Lemma num_aggs_ok maxes : Forall (fun m => 0 < m) maxes -> Z.of_nat (size maxes) < 2 ^ 64 -> num_aggs maxes = Z.of_nat (size maxes).
Proof.
  intros HF Hb. unfold num_aggs. enough (forall n, 0 < n -> n * Z.of_nat (size maxes) < 2 ^ 64 ->
    foldl (fun n m => to_u64 (n * m)) n maxes = n * Z.of_nat (size maxes)) as E by (rewrite E; lia).
  clear Hb. induction HF as [|m maxes Hm HF IH]; intros n Hn Hb; [cbn; lia |]. rewrite size_cons in *. cbn [foldl]. pose proof (size_pos maxes HF).
  rewrite wrapu_id by (unfold is_u; nia). rewrite IH by nia. nia.
Qed.

(** ** The key *)

Fixpoint dkey (g : list Z) : Z := match g with [] => 0 | d :: g' => d + 10 * dkey g' end.

Lemma dkey_nonneg g : Forall (fun d => 0 <= d) g -> 0 <= dkey g.
Proof. induction 1; cbn [dkey]; lia. Qed.

Lemma decimal_key_ok g : Forall (fun d => 0 <= d) g -> forall k key, 0 <= k -> 0 <= key -> key + 10 ^ k * dkey g < 2 ^ 31 ->
  decimal_key g k key = Some (key + 10 ^ k * dkey g).
Proof.
  induction 1 as [|d g Hd Hg IH]; intros k key Hk Hkey Hb; cbn [decimal_key dkey] in *; [f_equal; lia |].
  pose proof (dkey_nonneg g Hg) as Hn. pose proof (Z.pow_pos_nonneg 10 k ltac:(lia) Hk) as Hp.
  rewrite int_chk_id by (unfold is_s; change (2 ^ (32 - 1)) with (2 ^ 31); nia). cbn [mbind option_bind].
  assert (10 ^ (k + 1) = 10 * 10 ^ k) as Ep by (rewrite Z.pow_add_r by lia; lia). rewrite IH; [f_equal; nia | lia | nia | nia].
Qed.

Lemma digits_nonneg maxes g : digits maxes g -> Forall (fun d => 0 <= d) g.
Proof. induction 1; constructor; [lia | done]. Qed.

Lemma digits_pos maxes g : digits maxes g -> Forall (fun m => 0 < m) maxes.
Proof. induction 1; constructor; [lia | done]. Qed.

Lemma dkey_le maxes g : digits maxes g -> dkey g <= dkey maxes.
Proof. induction 1; cbn [dkey]; lia. Qed.

(** At most ten values in every column but the last. *)
Fixpoint decimal (maxes : list Z) : Prop :=
  match maxes with [] => True | m :: maxes' => (maxes' = [] \/ m <= 10) /\ decimal maxes' end.

Lemma dkey_inj maxes g g' : decimal maxes -> digits maxes g -> digits maxes g' -> dkey g = dkey g' -> g = g'.
Proof.
  revert g g'. induction maxes as [|m maxes IH]; intros g g' Hm Hg Hg' E; inversion Hg as [|? d ? h Hd Hh]; subst; inversion Hg' as [|? d' ? h' Hd' Hh']; subst; [done |].
  cbn [dkey decimal] in *. destruct Hm as [[-> | Hm] Hms].
  - inversion Hh; inversion Hh'; subst. cbn in E. f_equal. lia.
  - assert (d = d') as -> by lia. f_equal. apply IH; try done. lia.
Qed.

(** ** The loop *)

Section Loop.
Context (maxes : list Z) (Hpos : Forall (fun m => 0 < m) maxes) (Hdec : decimal maxes) (Hkey : dkey maxes < 2 ^ 31) (Hsize : Z.of_nat (size maxes) < 2 ^ 31).
Context (Hmax : Forall (fun m => m < 2 ^ 31) maxes).

Lemma key_of g : digits maxes g -> decimal_key g 0 0 = Some (dkey g).
Proof. intros Hg. pose proof (dkey_le maxes g Hg). rewrite decimal_key_ok; [f_equal; lia | by eapply digits_nonneg | lia | lia | lia]. Qed.

(** The first [a] combinations have their numbers. *)
Definition numbered (a : nat) (m : gmap Z Z) : Prop := forall j g, (j < a)%nat -> tuples maxes !! j = Some g -> m !! dkey g = Some (Z.of_nat j).

Lemma enumerate_ok fuel : forall a g vec m, tuples maxes !! a = Some g -> length vec = size maxes -> take a vec = take a (tuples maxes) -> numbered a m ->
  (size maxes < fuel + a)%nat ->
  exists r, enumerate fuel maxes g (Z.of_nat a) (mkGroups vec m) = Some r /\ group_id_vec_ r = tuples maxes /\ numbered (size maxes) (group_agg_index_map_ r).
Proof.
  induction fuel as [|fuel IH]; intros a g vec m Hg Hl Ht Hn Hf; pose proof (lookup_lt_Some _ _ _ Hg) as Ha; fold (size maxes) in Ha; [lia |].
  assert (digits maxes g) as Hd by (apply tuples_digits; by eapply list_elem_of_lookup_2).
  cbn [enumerate group_id_vec_ group_agg_index_map_]. rewrite Nat2Z.id. unfold set_at. rewrite (proj2 (Nat.ltb_lt _ _)) by lia. cbn [mbind option_bind].
  rewrite key_of by done. cbn [mbind option_bind]. rewrite int_chk_id by (unfold is_s; change (2 ^ (32 - 1)) with (2 ^ 31); lia). cbn [mbind option_bind].
  assert (numbered (S a) (<[dkey g := Z.of_nat a]> m)) as Hn'.
  { intros j h Hj Hh. destruct (decide (j = a)) as [-> | Hne]; [rewrite Hg in Hh; injection Hh as ->; by rewrite lookup_insert_eq |].
    rewrite lookup_insert_ne; [apply Hn; [lia | done] |]. intros E. apply Hne. apply (NoDup_lookup _ _ _ h (tuples_nodup maxes)); [done |].
    rewrite Hg. f_equal. apply (dkey_inj maxes); try done. apply tuples_digits. by eapply list_elem_of_lookup_2. }
  assert (take (S a) (<[a := g]> vec) = take (S a) (tuples maxes)) as Ht'.
  { rewrite (take_S_r _ _ g) by (rewrite list_lookup_insert_eq by lia; done). rewrite (take_S_r (tuples maxes) _ g Hg). f_equal. by rewrite take_insert_ge by lia. }
  assert (S a = size maxes -> exists r, Some (mkGroups (<[a := g]> vec) (<[dkey g := Z.of_nat a]> m)) = Some r /\
    group_id_vec_ r = tuples maxes /\ numbered (size maxes) (group_agg_index_map_ r)) as Hend.
  { intros E. eexists. split; [reflexivity |]. cbn [group_id_vec_ group_agg_index_map_]. rewrite <- E at 1. split; [| done].
    rewrite !take_ge in Ht'; [done | unfold size in *; lia | rewrite length_insert; lia]. }
  destruct (Nat.eqb_spec (length maxes) 0) as [E0 | Hne].
  - apply nil_length_inv in E0. apply Hend. rewrite E0 in *. cbn in *. lia.
  - destruct (counter_increment_ok maxes g) as (g' & e & -> & Hnext); [by intros -> | done | done |]. cbn [mbind option_bind].
    rewrite (proj2 (tuples_next maxes Hpos) a g Hg) in Hnext. destruct (tuples maxes !! S a) as [g''|] eqn:En.
    + destruct Hnext as [-> ->]. replace (Z.of_nat a + 1) with (Z.of_nat (S a)) by lia. apply IH; [done | by rewrite length_insert | done | done | lia].
    + subst e. apply Hend. apply lookup_ge_None in En. fold (size maxes) in En. lia.
Qed.

Lemma enumerate_groups_ok : exists r, enumerate_groups maxes = Some r /\ group_id_vec_ r = tuples maxes /\ numbered (size maxes) (group_agg_index_map_ r).
Proof.
  unfold enumerate_groups. rewrite num_aggs_ok, Nat2Z.id by (done || lia). apply (enumerate_ok _ 0%nat).
  - apply tuples_next. done.
  - by rewrite length_replicate.
  - done.
  - intros j g Hj. lia.
  - lia.
Qed.

End Loop.

(** ** Scanning *)

Lemma total_perm k es es' : es ≡ₚ es' -> total k es = total k es'.
Proof.
  intros Hp. unfold total. assert (snd <$> base.filter (fun e => fst e = k) es ≡ₚ snd <$> base.filter (fun e => fst e = k) es') as HP by (by rewrite Hp).
  revert HP. generalize (snd <$> base.filter (fun e => fst e = k) es), (snd <$> base.filter (fun e => fst e = k) es'). clear. intros l l'.
  induction 1; cbn [zsum]; lia.
Qed.

Section Scan.
Context {AA : ArrowAggregate} (cols : list GroupCol).

Definition uniques : list (list Z) := (fun c => Unique (gb_chunks c)) <$> cols.
Definition bounds : list Z := (fun u => Z.of_nat (length u)) <$> uniques.
Definition index_maps : list Chunks := (fun c => match_values (gb_chunks c) (Unique (gb_chunks c))) <$> cols.

(** The GROUP BY values of a combination. *)
Definition values_of (p : list Z) : list Z := zip_with (fun u d => nth (Z.to_nat d) u 0) uniques p.

Lemma values_of_inj p q : digits bounds p -> digits bounds q -> values_of p = values_of q -> p = q.
Proof.
  unfold digits, bounds, values_of, uniques. revert p q. induction cols as [|c cs IH]; intros p q Hp Hq E; cbn in Hp, Hq.
  - by inversion Hp; inversion Hq.
  - inversion Hp as [|? d ? p' Hd Hp']; subst. inversion Hq as [|? d' ? q' Hd' Hq']; subst. cbn in E. injection E as E1 E2. f_equal; [| by apply IH].
    destruct (lookup_lt_is_Some_2 (Unique (gb_chunks c)) (Z.to_nat d)) as [v Hv]; [lia |].
    destruct (lookup_lt_is_Some_2 (Unique (gb_chunks c)) (Z.to_nat d')) as [w Hw]; [lia |].
    rewrite (nth_lookup_Some _ _ _ _ Hv), (nth_lookup_Some _ _ _ _ Hw) in E1. subst w.
    pose proof (NoDup_lookup _ _ _ _ (Unique_nodup (gb_chunks c)) Hv Hw). lia.
Qed.

(** The positions that are read for a row name its group. *)
Lemma row_positions c i n : groups_cover cols c n -> (i < n)%nat -> Forall (fun m => m < 2 ^ 31) bounds ->
  exists gm p, mapM (fun m : Chunks => m !! c) index_maps = Some gm /\ length gm = length cols /\
    mapM (fun m : list Z => x ← m !! i; Some (to_u32 x)) gm = Some p /\ digits bounds p /\ values_of p = group_at cols c i.
Proof.
  unfold groups_cover, index_maps, digits, bounds, values_of, uniques, group_at. intros HF Hi HB.
  induction HF as [|g cs (Hh & chunk & Hc & Hl) _ IH]; [exists [], []; by repeat constructor |].
  cbn in HB. apply Forall_cons in HB as [HB1 HB]. destruct (IH HB) as (gm & p & E1 & El & E2 & Hd & Hv).
  destruct (lookup_lt_is_Some_2 chunk i) as [v Ev]; [lia |].
  assert (v ∈ Unique (gb_chunks g)) as Hin.
  { apply Unique_in. apply list_elem_of_In, in_concat. exists chunk. split; [by apply list_elem_of_In, list_elem_of_lookup_2 with c | by apply list_elem_of_In, list_elem_of_lookup_2 with i]. }
  apply list_elem_of_lookup in Hin as [j Hj]. pose proof (lookup_lt_Some _ _ _ Hj) as Hjl. set (u := Unique (gb_chunks g)) in *.
  exists (IndexIn chunk u :: gm), (Z.of_nat j :: p). cbn [fmap list_fmap zip_with]. split_and!.
  - apply mapM_Some. constructor; [unfold match_values; by rewrite list_lookup_fmap, Hc | by apply mapM_Some].
  - cbn. by rewrite El.
  - apply mapM_Some. constructor; [| by apply mapM_Some]. rewrite (IndexIn_spec chunk u i j v Ev Hj (Unique_nodup _)). cbn.
    by rewrite wrapu_id by (unfold is_u; fold u in HB1; lia).
  - constructor; [fold u; lia | done].
  - rewrite Nat2Z.id, (nth_lookup_Some _ _ _ _ Hj), Hc. cbn [mbind option_bind]. rewrite Ev. cbn. by rewrite Hv.
Qed.

Lemma group_map_ok c n : groups_cover cols c n -> exists gm, mapM (fun m : Chunks => m !! c) index_maps = Some gm.
Proof.
  unfold groups_cover, index_maps. induction 1 as [|g cs (_ & chunk & Hc & _) _ (gm & E)]; [by exists [] |].
  exists (IndexIn chunk (Unique (gb_chunks g)) :: gm). apply mapM_Some. cbn. constructor; [unfold match_values; by rewrite list_lookup_fmap, Hc | by apply mapM_Some].
Qed.

(** The number of the combination of a row. *)
Definition row_index (c i : nat) : nat := default 0%nat (fst <$> list_find (fun p => values_of p = group_at cols c i) (tuples bounds)).

Lemma row_index_ok c i p : digits bounds p -> values_of p = group_at cols c i -> tuples bounds !! row_index c i = Some p.
Proof.
  intros Hd Hv. unfold row_index. assert (p ∈ tuples bounds) as Hin by (by apply tuples_digits).
  destruct (list_find_elem_of (fun p => values_of p = group_at cols c i) (tuples bounds) p Hin Hv) as [[a q] Ea]. rewrite Ea.
  apply list_find_Some in Ea as (Hq & Eq & _). cbn. rewrite Hq. f_equal. apply values_of_inj; [| done | by rewrite Eq]. apply tuples_digits. by eapply list_elem_of_lookup_2.
Qed.

Context (Hdec : decimal bounds) (Hkey : dkey bounds < 2 ^ 31) (Hmax : Forall (fun m => m < 2 ^ 31) bounds).

Definition counted (data : list Z) (es : list (Z * Z)) : Prop :=
  length data = size bounds /\ forall a, (a < size bounds)%nat -> data !! a = Some (total (Z.of_nat a) es).

Definition counters_ok (s : Counters) (es : list (Z * Z)) : Prop := numbered bounds (size bounds) (index_map s) /\ counted (aggregate_data_ s) es.

Lemma add_row_ok s es c i p v : digits bounds p -> values_of p = group_at cols c i -> counters_ok s es -> weight (es ++ [(Z.of_nat (row_index c i), v)]) < 2 ^ 63 ->
  exists s', add_row (dkey p) v s = Some s' /\ counters_ok s' (es ++ [(Z.of_nat (row_index c i), v)]).
Proof.
  intros Hd Hv [Hn [Hl Hc]] Hw. pose proof (row_index_ok c i p Hd Hv) as Ha. set (a := row_index c i) in *.
  pose proof (lookup_lt_Some _ _ _ Ha) as Hlt. fold (size bounds) in Hlt. pose proof (Hn a p Hlt Ha) as Em. unfold add_row. rewrite Em. cbn [default].
  unfold id. rewrite Nat2Z.id, (Hc a Hlt). cbn [mbind option_bind]. eexists. split; [reflexivity |]. split; [| split]; cbn [index_map aggregate_data_].
  - by rewrite insert_id.
  - by rewrite length_insert.
  - intros b Hb. rewrite total_app, total_one. destruct (decide (a = b)) as [<- | Hne].
    + rewrite list_lookup_insert_eq by lia. rewrite decide_True by done. f_equal. apply wraps_id; [lia |].
      pose proof (total_bound (Z.of_nat a) (es ++ [(Z.of_nat a, v)])) as B. rewrite total_app, total_one, decide_True in B by done.
      unfold is_s. change (2 ^ (64 - 1)) with (2 ^ 63). lia.
    + rewrite list_lookup_insert_ne by done. rewrite (Hc b Hb), decide_False by lia. f_equal. lia.
Qed.

Definition row_entries (c : nat) (i : nat) (data : list Z) : list (Z * Z) := imap (fun j v => (Z.of_nat (row_index c (i + j)), v)) data.

Lemma scan_values_ok c gm n : groups_cover cols c n -> mapM (fun m : Chunks => m !! c) index_maps = Some gm -> forall data i s es, (i + length data <= n)%nat ->
  counters_ok s es -> weight (es ++ row_entries c i data) < 2 ^ 63 ->
  exists s', scan_values gm data i s = Some s' /\ counters_ok s' (es ++ row_entries c i data).
Proof.
  intros Hg Egm. induction data as [|v data IH]; intros i s es Hn Hs Hw; cbn [scan_values length] in *; [exists s; unfold row_entries; cbn; by rewrite app_nil_r |].
  destruct (row_positions c i n Hg ltac:(lia) Hmax) as (gm' & p & E1 & _ & E2 & Hd & Hv). rewrite Egm in E1. injection E1 as <-. rewrite E2. cbn [mbind option_bind].
  rewrite (key_of bounds Hkey) by done. cbn [mbind option_bind].
  assert (row_entries c i (v :: data) = [(Z.of_nat (row_index c i), v)] ++ row_entries c (S i) data) as Er.
  { unfold row_entries. cbn [imap]. rewrite Nat.add_0_r. cbn [app]. f_equal. apply imap_ext. intros j w _. cbn. do 3 f_equal. lia. }
  rewrite Er, app_assoc in Hw |- *. pose proof (abs_weight_nonneg (row_entries c (S i) data)).
  destruct (add_row_ok s es c i p v Hd Hv Hs) as (s1 & -> & Hs1); [rewrite weight_app in Hw; lia |]. cbn [mbind option_bind]. apply IH; [lia | done | done].
Qed.

Context (agg_col : Chunks) (Hcover : forall c chunk, agg_col !! c = Some chunk -> groups_cover cols c (length chunk)).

★ ★ ★

● Task objective:
Show all lines from the data that contain "eexists".

● Task output:
  { intros E. eexists. split; [reflexivity |]. cbn [group_id_vec_ group_agg_index_map_]. rewrite <- E at 1. split; [| done].
  unfold id. rewrite Nat2Z.id, (Hc a Hlt). cbn [mbind option_bind]. eexists. split; [reflexivity |]. split; [| split]; cbn [index_map aggregate_data_].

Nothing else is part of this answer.